#### WHAT TO PRODUCE
State how many lines of the records contain the string "Jticket". Give the number alone.

#### INFORMATION SUPPLIED
(* ===== verification/V1Auth.v ===== *)
(** * Datapath v1: what the receive loop forwards

    The gate of the receive loop of [main] (src/main.rs): with authentication
    on, a datagram only reaches the entry of a flow or the TUN queue when its
    session is authorised.  The steps shared with the other datapath bring
    their lemmas along ([leaves_base], [ends_base]). *)

From S2P Require Import Prelude Checksum Net Packet TunRewrite TunSession RustStr Tuning DestPolicy Stats Sessions RateLimit AccountBudget Auth Frames Handler V2State V2Rx V2Shard V2Tun V2Inv V2Safe V2Thms V2Auth V1 V1Safe V1Sim V1Thms.

(** What a datagram leads to: a packet in the TUN queue, or the loop at the
    entry of a flow with the packet in hand. *)
Definition handed1 (w : V1) : Pc * list InboundTunPacket := (v1_pc w, v_tun (v1_base w)).
Definition view1 (w : V1) : gmap (list Z) SessionEntry * (Pc * list InboundTunPacket) :=
  (v_sessions (v1_base w), handed1 w).

Lemma leaves_base {A T} (f : V2 -> T) (m : H A) :
  leaves f m -> leaves (fun w => (f (v1_base w), v1_pc w)) (h_base m).
Proof.
  intros Hm w w' c E. unfold h_base in E. destruct (m (v1_base w)) as [[v c']|] eqn:Em; [|discriminate].
  injection E as <- <-. cbn. by rewrite (Hm _ _ _ Em).
Qed.
Lemma ends_base {A} (P : V2 -> Prop) (m : H A) R Q :
  ends P m R Q -> ends (fun w => P (v1_base w)) (h_base m) (fun a w => R a (v1_base w)) (fun w => Q (v1_base w)).
Proof.
  intros Hm w w' c Hw E. unfold h_base in E. destruct (m (v1_base w)) as [[v c']|] eqn:Em; [|discriminate].
  injection E as <- <-. exact (Hm _ _ _ Hw Em).
Qed.

Lemma view1_base {A} (m : H A) : leaves view m -> leaves view1 (h_base m).
Proof.
  intros Hm w w' c E. pose proof (leaves_base view m Hm w w' c E) as Hv. cbn in Hv.
  unfold view1, handed1. injection Hv as H1 H2 _ H3. by rewrite H1, H2, H3.
Qed.
Lemma handed1_base {A} (m : H A) : leaves handed_on m -> leaves handed1 (h_base m).
Proof.
  intros Hm w w' c E. pose proof (leaves_base handed_on m Hm w w' c E) as Hv. cbn in Hv.
  unfold handed1. injection Hv as H1 _ H2. by rewrite H1, H2.
Qed.
Lemma handed1_view {A} (m : H1 A) : leaves view1 m -> leaves handed1 m.
Proof. apply (leaves_weaken snd). Qed.

Section V1.
Context `{TicketCrypto} (hash_one : IpAddr -> Z) (cfg : Config) (i : RxInput) (sent_ok : bool).

Lemma view1_drop_in r : leaves view1 (v1_drop_in r).
Proof. apply view1_base, view_drop_in. Qed.
Lemma view1_send a bytes ok : leaves view1 (h_base (v1_send a bytes ok)).
Proof. apply view1_base. unfold v1_send. lsteps. Qed.
Lemma view1_ack sid st : leaves view1 (v1_ack i sid st sent_ok).
Proof. apply view1_send. Qed.
Lemma view1_pending : leaves view1 (h_base (h_pending hash_one i)).
Proof. apply view1_base, view_pending. Qed.
Lemma view1_verify sid token : leaves view1 (h_base (h_verify_once cfg i sid token)).
Proof. apply view1_base, view_verify_once. Qed.
Lemma view1_event k : leaves view1 (h_base (h_source_event i k)).
Proof. apply view1_base, view_source_event. Qed.
Hint Resolve view1_drop_in view1_send view1_ack view1_pending view1_verify view1_event : handler.

Lemma view1_ticket sid b : leaves view1 (v1_ticket hash_one cfg i sid b sent_ok).
Proof. unfold v1_ticket. lsteps. Qed.
Lemma view1_reauth_hint sid t : leaves view1 (v1_reauth_hint hash_one cfg i sid t sent_ok).
Proof. unfold v1_reauth_hint. lsteps. Qed.
Lemma view1_gate sid t : leaves view1 (v1_auth_gate cfg i sid t).
Proof. unfold v1_auth_gate. lsteps. Qed.
Lemma view1_admit sid : leaves view1 (v1_admit i sid).
Proof.
  unfold v1_admit. lsteps. apply view1_base, leaves_run. intros s s' r E.
  destruct (v1_session_capacity_available _ _ _ _). by injection E as <- <-.
Qed.

(** Only a hello frame brings a ticket. *)
Lemma ticket_hello sid b :
  ends (fun _ => True) (v1_ticket hash_one cfg i sid b sent_ok)
    (fun r _ => forall t, r = Some t -> b = true) (fun _ => True).
Proof.
  unfold v1_ticket. destruct b; [|rewrite andb_false_r; by apply ends_ret].
  intros s s' [r|] _ _; [by intros | exact I].
Qed.

(** A hello frame is answered and goes no further. *)
Lemma handed1_hello sid t : leaves handed1 (v1_hello cfg i sid t sent_ok).
Proof.
  unfold v1_hello. lsteps; try (apply handed1_view, view1_ack).
  apply handed1_base, leaves_mod. intros s. by destruct (v_sessions s !! sid).
Qed.

Lemma handed1_hello_tail sid t :
  leaves handed1 (let! (authenticated, source_allowed) := v1_session cfg i sid true in
                  h_base (rx_ingress i sid) ;! v1_hello cfg i sid t sent_ok).
Proof.
  apply leaves_bind; [apply handed1_base, handed_on_session|]. intros [x y].
  apply leaves_bind; [apply handed1_view, view1_base, view_ingress|]. intros ?. apply handed1_hello.
Qed.

(** The gate only counts a drop. *)
Lemma gate_stays (J : V1 -> Prop) sid t :
  (forall f, stays J (h_base (stat f))) -> stays J (v1_auth_gate cfg i sid t).
Proof.
  intros Jstat. unfold v1_auth_gate. apply stays_bind; [by intros w w' c Hw [= <- <-]|]. intros sessions.
  destruct (_ && _ && _); [|apply stays_ret].
  apply stays_bind; [apply (Jstat (fun s => drop_in s Stats.Auth)) | intros ?; apply stays_continue].
Qed.

Lemma gate1_authorised sid ticket S0 :
  ends (fun w => v_sessions (v1_base w) = S0) (v1_auth_gate cfg i sid ticket)
    (fun _ _ => auth_needed cfg = true -> ticket = None -> authorised i S0 sid) (fun _ => True).
Proof.
  intros w w' c Hw E. rewrite v1_auth_gate_base in E.
  exact (ends_base _ _ _ _ (gate_authorised cfg i sid ticket S0) w w' c Hw E).
Qed.

(** The body after admission. *)
Definition v1_tail (sid : list Z) (b : bool) (ticket : option VerifiedRelayTicket) : H1 unit :=
  let! (authenticated, source_allowed) := v1_session cfg i sid b in
  h_base (rx_ingress i sid) ;!
  if b then v1_hello cfg i sid ticket sent_ok
  else if negb source_allowed then v1_drop_in Stats.Auth ;! hcontinue
  else v1_frame cfg i sid authenticated sent_ok.

(** The body up to admission, with any assertion [J] its steps preserve: a
    datagram is dropped with [view1] unchanged, or reaches the tail, without
    a ticket only when its session is authorised. *)
Lemma v1_rx_ends_with (J : V1 -> Prop) (w0 : V1) (Q : V1 -> Prop) :
  let sid := take SESSION_ID_LEN (buf i) in
  (forall f, stays J (h_base (stat f))) ->
  (length sid = SESSION_ID_LEN -> forall b, stays J (v1_ticket hash_one cfg i sid b sent_ok)) ->
  (length sid = SESSION_ID_LEN -> forall t, stays J (v1_reauth_hint hash_one cfg i sid t sent_ok)) ->
  stays J (v1_admit i sid) ->
  (forall w, J w -> view1 w = view1 w0 -> Q w) ->
  (forall b ticket, length sid = SESSION_ID_LEN -> v1_pc w0 = AtRecv ->
    (forall t, ticket = Some t -> b = true) ->
    (auth_needed cfg = true -> ticket = None -> authorised i (v_sessions (v1_base w0)) sid) ->
    ends (fun w => J w /\ view1 w = view1 w0) (v1_tail sid b ticket) (fun _ => Q) Q) ->
  ends (fun w => J w /\ w = w0) (v1_rx hash_one cfg i sent_ok) (fun _ => Q) Q.
Proof.
  intros sid Jstat Jticket Jhint Jadmit HQ Htail.
  set (P w := J w /\ view1 w = view1 w0).
  assert (forall w, P w -> Q w) as HP by (intros w []; auto).
  assert (forall A (m : H1 A), leaves view1 m -> stays J m -> ends P m (fun _ => P) Q) as Hv.
  { intros A m Hm Hj. eapply ends_conseq;
      [exact (ends_and _ _ _ _ _ _ _ Hj (leaves_ends view1 (fun x => x = view1 w0) m Hm)) | auto..]. }
  unfold v1_rx. apply ends_get. intros pc. apply (ends_pure (pc = v1_pc w0)); [by intros w [[_ ->] ->]|]. intros Epc.
  apply (ends_pre _ P); [|by intros w [[Hj ->] _]].
  destruct pc; try (by apply ends_continue).
  eapply ends_bind; [apply Hv; [apply view1_base, view_stat | apply Jstat]|]. intros ?. destruct (_ <? _)%nat.
  { eapply ends_bind; [apply Hv; [apply view1_drop_in | apply Jstat] | intros ?; by apply ends_continue]. }
  apply ends_bind_lift. intros sid' Es.
  assert (sid' = sid /\ length sid = SESSION_ID_LEN) as [-> Hlen].
  { unfold slice in Es. destruct (_ && _) eqn:El; [|discriminate]. injection Es as <-. split; [done|].
    apply andb_true_iff in El as [_ El%Nat.leb_le]. subst sid. rewrite length_take. lia. }
  apply ends_bind_lift. intros c _. set (b := (SESSION_ID_LEN + 3 <=? len i)%nat && (c =? AUTH_HELLO_FRAME_TYPE)).
  eapply ends_bind with (M := fun r w => P w /\ forall t, r = Some t -> b = true).
  { eapply ends_conseq; [exact (ends_and _ _ _ _ _ _ _ (Hv _ _ (view1_ticket sid b) (Jticket Hlen b)) (ticket_hello sid b))
                         | intros s Hs; by split | auto | by intros ? []]. }
  intros ticket. apply (ends_pure (forall t, ticket = Some t -> b = true)); [by intros ? []|]. intros Hb.
  apply (ends_pre _ P); [|by intros ? []].
  eapply ends_bind; [exact (Hv _ _ (view1_reauth_hint sid ticket) (Jhint Hlen ticket))|]. intros ?.
  eapply ends_bind with (M := fun _ w => P w
    /\ (auth_needed cfg = true -> ticket = None -> authorised i (v_sessions (v1_base w0)) sid)).
  { eapply ends_conseq;
      [exact (ends_and _ _ _ _ _ _ _ (Hv _ _ (view1_gate sid ticket) (gate_stays J sid ticket Jstat))
                (gate1_authorised sid ticket (v_sessions (v1_base w0)))) | | auto | by intros ? []].
    intros w Hw. split; [exact Hw | exact (f_equal fst (proj2 Hw))]. }
  intros ?. apply (ends_pure (auth_needed cfg = true -> ticket = None -> authorised i (v_sessions (v1_base w0)) sid));
    [by intros ? []|]. intros Hauth. apply (ends_pre _ P); [|by intros ? []].
  eapply ends_bind; [exact (Hv _ _ (view1_admit sid) Jadmit)|]. intros ?.
  by apply (Htail b ticket Hlen).
Qed.

Lemma v1_forwards_authorised w0 :
  auth_needed cfg = true ->
  let Q w := handed1 w = handed1 w0 \/ authorised i (v_sessions (v1_base w0)) (take SESSION_ID_LEN (buf i)) in
  ends (fun w => w = w0) (v1_rx hash_one cfg i sent_ok) (fun _ => Q) Q.
Proof.
  intros Ha Q. assert (forall A (m : H1 A), stays (fun _ => True) m) as Htriv by by intros A m ? ? [].
  eapply ends_pre; [apply (v1_rx_ends_with (fun _ => True) w0 Q) | by intros w ->]; auto.
  - intros w _ E. left. exact (f_equal snd E).
  - intros b ticket _ _ Hb Hauth. destruct b.
    + intros s s' c [_ Hs] E. assert (handed1 s' = handed1 w0) as Hh; [|by destruct c; left].
      transitivity (handed1 s); [exact (handed1_hello_tail _ ticket _ _ _ E) | exact (f_equal snd Hs)].
    + assert (ticket = None) as -> by (destruct ticket as [t|]; [discriminate (Hb t eq_refl) | done]).
      intros s s' c _ _. destruct c; right; auto.
Qed.

End V1.

(** The receive loop of the tokio datapath forwards only what is
    authorised.  With authentication on, a datagram only leads to a flow (the
    loop at its entry with the packet) or to a packet for the TUN device when
    its session is in the table, authenticated with a lease that has not
    expired, and at the very address the datagram came from. *)
Theorem v1_forwards_only_authorised `{TicketCrypto} hash_one cfg i sent_ok w w' c :
  auth_needed cfg = true -> v1_rx hash_one cfg i sent_ok w = Ret (w', c) ->
  handed1 w' <> handed1 w ->
  exists e, v_sessions (v1_base w) !! take SESSION_ID_LEN (buf i) = Some e
    /\ auth_state e = Authenticated
    /\ (exists exp, lease_expires_at_unix e = Some exp /\ now_unix i < exp)
    /\ client_addr e = from i.
Proof.
  intros Ha E Hne. pose proof (v1_forwards_authorised hash_one cfg i sent_ok w Ha w w' c eq_refl E) as Hq.
  assert (authorised i (v_sessions (v1_base w)) (take SESSION_ID_LEN (buf i))) as Hauth
    by (destruct c, Hq as [Hq|Hq]; congruence || exact Hq).
  by apply authorised_current.
Qed.

Section Witness.
#[local] Existing Instance toy_crypto.

(** The loop after a hello frame, and a packet for the game. *)
Definition hello_state : V1 :=
  match v1_rx toy_hash toy_cfg (toy_rx toy_hello 0) true toy_v1_start with
  | Ret (w, _) => w | Panic => toy_v1_start end.
Definition packet_state : V1 := after1 (v1_rx toy_hash toy_cfg (toy_rx (toy_sid ++ sample_udp) 2) true) hello_state.

Lemma v1_forwards_only_authorised_witness :
  exists e, v_sessions (v1_base hello_state) !! toy_sid = Some e
    /\ auth_state e = Authenticated
    /\ (exists exp, lease_expires_at_unix e = Some exp /\ now_unix (toy_rx (toy_sid ++ sample_udp) 2) < exp)
    /\ client_addr e = toy_client.
Proof.
  apply (v1_forwards_only_authorised toy_hash toy_cfg (toy_rx (toy_sid ++ sample_udp) 2) true hello_state
    packet_state (Next tt)).
  - reflexivity.
  - apply ended1. vm_compute. reflexivity.
  - vm_compute. discriminate.
Defined.

End Witness.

#### SOLUTION FOR THIS TASK
2